The falling snow was tinted blue by headlights as the sheriff deputy’s patrol car drove down the pre-dawn mountain road. The asphalt looked black and new, the falling snow mysterious as it blew onto the road. It seemed to Sheriff’s Deputy T.C. McCauley as if the two materials, asphalt and snow, were somehow meant to be together; to embrace, to resolve some riddle of nature and meet at last, snow rushing through space.

Out of nothingness, to nothingness, he thought.

Man’s fate was decided in winter, Deputy McCauley guessed, driving alone. He took a sip of 7-Eleven coffee he’d bought fifteen minutes before on highway 50, hot and tasteless. He was taking a Philosophy class at the junior college in Nevada City. The class had freed his imagination, giving him the confidence to plot an idea, for no other reason than because it came to him. The teacher had told the class of housewives, policeman, and shoe salesmen—all trying to better themselves—that every man was a philosopher.

It was winter that must have brought man to the high places, the deputy thought. It must have been a winter day when he ripped the skin from that first animal and wrapped its bloody, warm fur around his naked shoulders in the falling snow in some godforsaken forest. That day was our bright beginning, the first technology. Blood, fur, and guts would lead to all the rest of it—to this smartphone-wielding place. We, all of us, carry that day with us, stamped in the darkest part of our cerebellum—our wet computer chip. The dark code is written there, whether we like it or not. It is a very simple line of code: kill or be killed.

The deputy drove, one hand on the wheel, the radio turned low, its chatter a white noise, not unpleasant. He’d learned that truth long ago in Iraq—kill or be killed. He watched the dawn break with satisfaction, a dawn much different from the 710 dawns he’d seen over there. Those dust-red blood dawns were part of his past now, part of his personal diary, and he cherished them. The idea that he’d lived through all those nights—walks down the middle of hut-clad, IED-hiding, sudden-death roads—cheered him up now as it had every morning since he’d gotten back. Life was good. He had a wife he loved, two daughters and a son, a house he would never finish paying for! You had to be on the cusp of losing your life to remember that simple fact.
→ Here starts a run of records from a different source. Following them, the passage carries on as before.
(* ===== verification/GoFmt.v ===== *)
(** The parts of Go's [strconv], [fmt], [bytes] and [strings] that the
    repository uses on its numbers and texts: decimal and hexadecimal
    rendering, [strconv.Atoi]/[ParseInt]/[ParseUint] with their two errors,
    [bytes.Split], [strings.Join], [bytes.IndexByte], and [bytes.TrimPrefix]. *)
From stdpp Require Import base list sets.
From Stdlib Require Import ZArith Lia.
From S2P Require Import Prelude.
Open Scope Z_scope.

(** * Rendering *)

Definition digit_char (d : Z) : byte := zb (if d <? 10 then 48 + d else 87 + d).

Fixpoint digits_aux (fuel : nat) (base n : Z) (acc : bytes) : bytes :=
  match fuel with
  | O => acc
  | S f =>
      let acc' := digit_char (n mod base) :: acc in
      if n / base =? 0 then acc' else digits_aux f base (n / base) acc'
  end.

(** [strconv.FormatUint(n, base)] for a base of at most 16. *)
Definition format_uint (base n : Z) : bytes :=
  digits_aux (S (Z.to_nat (Z.log2 n))) base n [].

(** [strconv.Itoa], and the verb [%d]. *)
Definition itoa (z : Z) : bytes :=
  if z <? 0 then zb 45 :: format_uint 10 (- z) else format_uint 10 z.

(** The verb [%x] of an unsigned number, and of a byte slice
    ([hex.EncodeToString]). *)
Definition fmt_x (n : Z) : bytes := format_uint 16 n.
Definition hex_bytes (b : bytes) : bytes :=
  b ≫= fun c => [digit_char (bz c / 16); digit_char (bz c mod 16)].

(** * Parsing *)

Inductive num_error := ErrSyntax | ErrRange.
#[export] Instance num_error_eq_decision : EqDecision num_error.
Proof. solve_decision. Defined.

Definition digit_val (c : byte) : option Z :=
  let z := bz c in if (48 <=? z) && (z <=? 57) then Some (z - 48) else None.

(** The loop of [strconv.ParseUint] in base 10: [n] is what was read so far,
    [maxv] the largest value that fits. *)
Fixpoint parse_digits (maxv : Z) (s : bytes) (n : Z) : result num_error Z :=
  match s with
  | [] => Ok n
  | c :: s' =>
      match digit_val c with
      | None => Err ErrSyntax
      | Some d => if maxv <? n * 10 + d then Err ErrRange else parse_digits maxv s' (n * 10 + d)
      end
  end.

(** [strconv.ParseUint(s, 10, bits)] *)
Definition parse_uint (bits : Z) (s : bytes) : result num_error Z :=
  match s with [] => Err ErrSyntax | _ => parse_digits (2 ^ bits - 1) s 0 end.

(** [strconv.ParseInt(s, 10, bits)] *)
Definition parse_int (bits : Z) (s : bytes) : result num_error Z :=
  let signed (neg : bool) (r : bytes) :=
    match parse_uint bits r with
    | Ok un =>
        if neg
        then if 2 ^ (bits - 1) <? un then Err ErrRange else Ok (- un)
        else if 2 ^ (bits - 1) <=? un then Err ErrRange else Ok un
    | e => e
    end in
  match s with
  | [] => Err ErrSyntax
  | c :: r =>
      if bool_decide (c = zb 43) then signed false r
      else if bool_decide (c = zb 45) then signed true r
      else signed false s
  end.

(** [strconv.Atoi] on a 64-bit platform *)
Definition atoi (s : bytes) : result num_error Z := parse_int 64 s.

(** * Round trip of the decimal rendering *)

Lemma digit_val_char d : 0 <= d < 10 -> digit_val (digit_char d) = Some d.
Proof.
  intros Hd. unfold digit_val, digit_char.
  assert ((d <? 10) = true) as -> by (apply Z.ltb_lt; lia).
  rewrite bz_zb_small by lia.
  assert ((48 <=? 48 + d) && (48 + d <=? 57) = true) as ->.
  { apply andb_true_iff; split; apply Z.leb_le; lia. }
  f_equal. lia.
Qed.

Lemma log2_div_lt n base : 2 <= base -> 2 <= n -> Z.log2 (n / base) < Z.log2 n.
Proof.
  intros Hb Hn. apply Z.le_lt_trans with (Z.log2 (Z.shiftr n 1)).
  - apply Z.log2_le_mono. rewrite Z.shiftr_div_pow2 by lia.
    apply Z.div_le_compat_l; lia.
  - rewrite Z.log2_shiftr by lia. pose proof (Z.log2_le_mono 2 n Hn).
    change (Z.log2 2) with 1 in *. lia.
Qed.

(** The digits of [n], read after a prefix worth [m], are worth [m * 10^k + n]. *)
Lemma parse_digits_aux maxv f n acc m :
  0 <= n <= maxv -> (Z.log2 n < Z.of_nat f) -> 0 <= m ->
  exists k, (0 <= k) /\ n < 10 ^ k /\
    (m * 10 ^ k + n <= maxv ->
     parse_digits maxv (digits_aux f 10 n acc) m = parse_digits maxv acc (m * 10 ^ k + n)).
Proof.
  revert n acc m. induction f as [|f IH]; intros n acc m Hn Hlog Hm.
  { pose proof (Z.log2_nonneg n). lia. }
  cbn [digits_aux]. pose proof (Z.mod_pos_bound n 10 ltac:(lia)) as Hmod.
  destruct (n / 10 =? 0) eqn:E; bool_hyps.
  - exists 1. assert (n < 10) by (Z.div_mod_to_equations; lia).
    split; [lia|]. split; [lia|]. intros Hle.
    cbn [parse_digits]. rewrite digit_val_char by lia.
    rewrite (Z.mod_small n 10) by lia. change (10 ^ 1) with 10 in Hle |- *.
    assert ((maxv <? m * 10 + n) = false) as -> by (apply Z.ltb_ge; lia). done.
  - assert (10 <= n) by (Z.div_mod_to_equations; lia).
    assert (Z.log2 (n / 10) < Z.of_nat f) as Hl.
    { pose proof (log2_div_lt n 10 ltac:(lia) ltac:(lia)). lia. }
    destruct (IH (n / 10) (digit_char (n mod 10) :: acc) m) as (k & Hk & Hlt & Heq);
      [Z.div_mod_to_equations; lia|done|done|].
    exists (k + 1). rewrite Z.pow_add_r by lia. change (10 ^ 1) with 10.
    split; [lia|]. split; [Z.div_mod_to_equations; lia|]. intros Hle.
    assert (n = n / 10 * 10 + n mod 10) as Hdm by (Z.div_mod_to_equations; lia).
    assert (0 <= m * 10 ^ k) by (apply Z.mul_nonneg_nonneg; [lia|apply Z.pow_nonneg; lia]).
    assert (0 <= n / 10) by (Z.div_mod_to_equations; lia).
    rewrite Heq by lia.
    cbn [parse_digits]. rewrite digit_val_char by lia.
    replace ((m * 10 ^ k + n / 10) * 10 + n mod 10) with (m * (10 ^ k * 10) + n) by lia.
    assert ((maxv <? m * (10 ^ k * 10) + n) = false) as -> by (apply Z.ltb_ge; lia). done.
Qed.

Lemma parse_digits_format maxv n :
  0 <= n <= maxv -> parse_digits maxv (format_uint 10 n) 0 = Ok n.
Proof.
  intros Hn. unfold format_uint.
  destruct (parse_digits_aux maxv (S (Z.to_nat (Z.log2 n))) n [] 0) as (k & _ & _ & Heq).
  - done.
  - pose proof (Z.log2_nonneg n). lia.
  - lia.
  - rewrite Heq by lia. done.
Qed.

Lemma digits_aux_acc f base n acc : digits_aux f base n acc = digits_aux f base n [] ++ acc.
Proof.
  revert n acc. induction f as [|f IH]; intros n acc; [done|].
  cbn [digits_aux]. destruct (n / base =? 0); [done|].
  rewrite IH, (IH _ [_]). by rewrite <- app_assoc.
Qed.

Lemma format_uint_nonempty base n : format_uint base n <> [].
Proof.
  unfold format_uint. cbn [digits_aux]. destruct (n / base =? 0); [done|].
  rewrite digits_aux_acc. intros [_ H]%app_eq_nil. done.
Qed.

(** Every byte of a decimal rendering is a digit. *)
Lemma format_uint_digits n :
  0 <= n -> Forall (fun c => is_Some (digit_val c)) (format_uint 10 n).
Proof.
  unfold format_uint. generalize (S (Z.to_nat (Z.log2 n))). intros f Hn.
  assert (forall acc, Forall (fun c => is_Some (digit_val c)) acc ->
    Forall (fun c => is_Some (digit_val c)) (digits_aux f 10 n acc)) as H; [|by apply H].
  revert n Hn. induction f as [|f IH]; intros n Hn acc Hacc; [done|].
  cbn [digits_aux]. pose proof (Z.mod_pos_bound n 10 ltac:(lia)).
  assert (Forall (fun c => is_Some (digit_val c)) (digit_char (n mod 10) :: acc)).
  { constructor; [|done]. rewrite digit_val_char by lia. done. }
  dcase; [done|]. apply IH; [Z.div_mod_to_equations; lia|done].
Qed.

Lemma parse_uint_format bits n :
  0 <= n < 2 ^ bits -> parse_uint bits (format_uint 10 n) = Ok n.
Proof.
  intros Hn. unfold parse_uint.
  destruct (format_uint 10 n) as [|c r] eqn:E; [by apply format_uint_nonempty in E|].
  rewrite <- E. apply parse_digits_format. lia.
Qed.

Lemma parse_int_itoa bits z :
  0 < bits -> - 2 ^ (bits - 1) <= z < 2 ^ (bits - 1) -> parse_int bits (itoa z) = Ok z.
Proof.
  intros Hb Hz. unfold itoa, parse_int.
  assert (2 ^ bits = 2 * 2 ^ (bits - 1)) as Hpow by (rewrite <- Z.pow_succ_r by lia; f_equal; lia).
  destruct (z <? 0) eqn:E; bool_hyps.
  - rewrite !bool_decide_eq_false_2, bool_decide_eq_true_2 by (done || by intros [=]).
    rewrite parse_uint_format by lia.
    assert ((2 ^ (bits - 1) <? - z) = false) as -> by (apply Z.ltb_ge; lia).
    f_equal. lia.
  - destruct (format_uint 10 z) as [|c r] eqn:Ef; [by apply format_uint_nonempty in Ef|].
    pose proof (format_uint_digits z ltac:(lia)) as Hd. rewrite Ef in Hd.
    apply Forall_cons in Hd as [Hc _].
    rewrite !bool_decide_eq_false_2.
    2, 3: intros ->; by destruct Hc.
    rewrite <- Ef, parse_uint_format by lia.
    by assert ((2 ^ (bits - 1) <=? z) = false) as -> by (apply Z.leb_gt; lia).
Qed.
Lemma atoi_itoa z : - 2 ^ 63 <= z < 2 ^ 63 -> atoi (itoa z) = Ok z.
Proof. intros Hz. by apply parse_int_itoa. Qed.

(** * Splitting and joining *)

(** [bytes.Split(v, []byte{sep})] *)
Fixpoint split (sep : byte) (v : bytes) : list bytes :=
  match v with
  | [] => [[]]
  | c :: v' =>
      if bool_decide (c = sep) then [] :: split sep v'
      else match split sep v' with
           | [] => [[c]]
           | w :: ws => (c :: w) :: ws
           end
  end.

(** [bytes.Join(ws, []byte{sep})] and [strings.Join] *)
Fixpoint join (sep : bytes) (ws : list bytes) : bytes :=
  match ws with
  | [] => []
  | [w] => w
  | w :: ws' => w ++ sep ++ join sep ws'
  end.

Lemma split_nonempty sep v : split sep v <> [].
Proof. destruct v; cbn; [done|]. dcase; [done|]. by destruct (split sep v). Qed.

Lemma split_no_sep sep v : sep ∉ v -> split sep v = [v].
Proof.
  induction v as [|c v IH]; intros Hv; [done|]. cbn.
  rewrite bool_decide_eq_false_2 by set_solver. rewrite IH by set_solver. done.
Qed.

Lemma split_app_sep sep w v : sep ∉ w -> split sep (w ++ sep :: v) = w :: split sep v.
Proof.
  induction w as [|c w IH]; intros Hw; cbn.
  - by rewrite bool_decide_eq_true_2.
  - rewrite bool_decide_eq_false_2 by set_solver. rewrite IH by set_solver. done.
Qed.

Lemma split_snoc sep v : split sep (v ++ [sep]) = split sep v ++ [[]].
Proof.
  induction v as [|c v IH]; cbn; [by rewrite bool_decide_eq_true_2|].
  dcase; [by rewrite IH|]. rewrite IH. destruct (split sep v) eqn:Es; [by apply split_nonempty in Es|done].
Qed.

Lemma split_join sep ws :
  ws <> [] -> Forall (fun w => sep ∉ w) ws -> split sep (join [sep] ws) = ws.
Proof.
  induction ws as [|w [|w' ws] IH]; intros Hne Hall; [done| |].
  - apply Forall_cons in Hall as [Hw _]. by apply split_no_sep.
  - apply Forall_cons in Hall as [Hw Hall].
    change (join [sep] (w :: w' :: ws)) with (w ++ sep :: join [sep] (w' :: ws)).
    rewrite split_app_sep by done. by rewrite IH.
Qed.

(** [bytes.TrimPrefix] *)
Definition trim_prefix (p v : bytes) : bytes :=
  if bool_decide (take (length p) v = p) then drop (length p) v else v.

(** * Searching *)

Definition sp : byte := zb 32.
Definition colon : byte := zb 58.
Definition newline : byte := zb 10.

(** [bytes.IndexByte], and [bytes.IndexRune] of an ASCII rune; [None] is -1. *)
Fixpoint index_of (sep : byte) (s : bytes) : option nat :=
  match s with
  | [] => None
  | c :: s' => if bool_decide (c = sep) then Some 0%nat else S <$> index_of sep s'
  end.

Lemma index_of_none sep l : sep ∉ l -> index_of sep l = None.
Proof.
  induction l as [|c l IH]; [done|]. intros Hn. cbn.
  rewrite bool_decide_eq_false_2 by set_solver. rewrite IH by set_solver. done.
Qed.

Lemma index_of_app sep l r : sep ∉ l -> index_of sep (l ++ sep :: r) = Some (length l).
Proof.
  induction l as [|c l IH]; intros Hn; cbn; [by rewrite bool_decide_eq_true_2|].
  rewrite bool_decide_eq_false_2 by set_solver. by rewrite IH by set_solver.
Qed.

Lemma index_of_Some sep l i :
  index_of sep l = Some i -> exists l1 l2, l = l1 ++ sep :: l2 /\ length l1 = i /\ sep ∉ l1.
Proof.
  revert i. induction l as [|c l IH]; intros i; cbn; [done|]. case_bool_decide as Hc.
  - intros [= <-]. exists [], l. subst. set_solver.
  - intros (j & Hj & ->)%fmap_Some. destruct (IH _ Hj) as (l1 & l2 & -> & <- & Hn).
    exists (c :: l1), l2. set_solver.
Qed.

Lemma index_of_None sep l : index_of sep l = None -> sep ∉ l.
Proof.
  induction l as [|c l IH]; cbn; [set_solver|]. case_bool_decide; [done|].
  intros ?%fmap_None%IH. set_solver.
Qed.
You had to see the face of the slaughtered to remember it forever: Life, no matter how terrible, was better than death.

“Damn, take one class and you turn into a fucking preacher,” T.C. said out loud.

T.C. saw Sheriff Quentin Collier’s familiar white Jeep Cherokee coming toward him on the otherwise empty road. McCauley slowed his patrol car down and flashed his headlights. The two cars, bristling with antennae, pulled alongside one another. The deputy rolled down his window. Dawn was breaking, changing everything by the second, exposing the snow-bound pine forest around them.

“Quentin,” McCauley said. “You’re out early.” A white breath-vapor shot out of the deputy’s mouth from the cold as if he were some kind of engine. T.C. had a calm but tough countenance, reassuring in a lawman. His war experience showed in his eyes; their hooded quality seemed to reflect the savagery he’d witnessed and been forced to inflict on others. McCauley was only 27, but strangers he encountered on the job thought he was much older.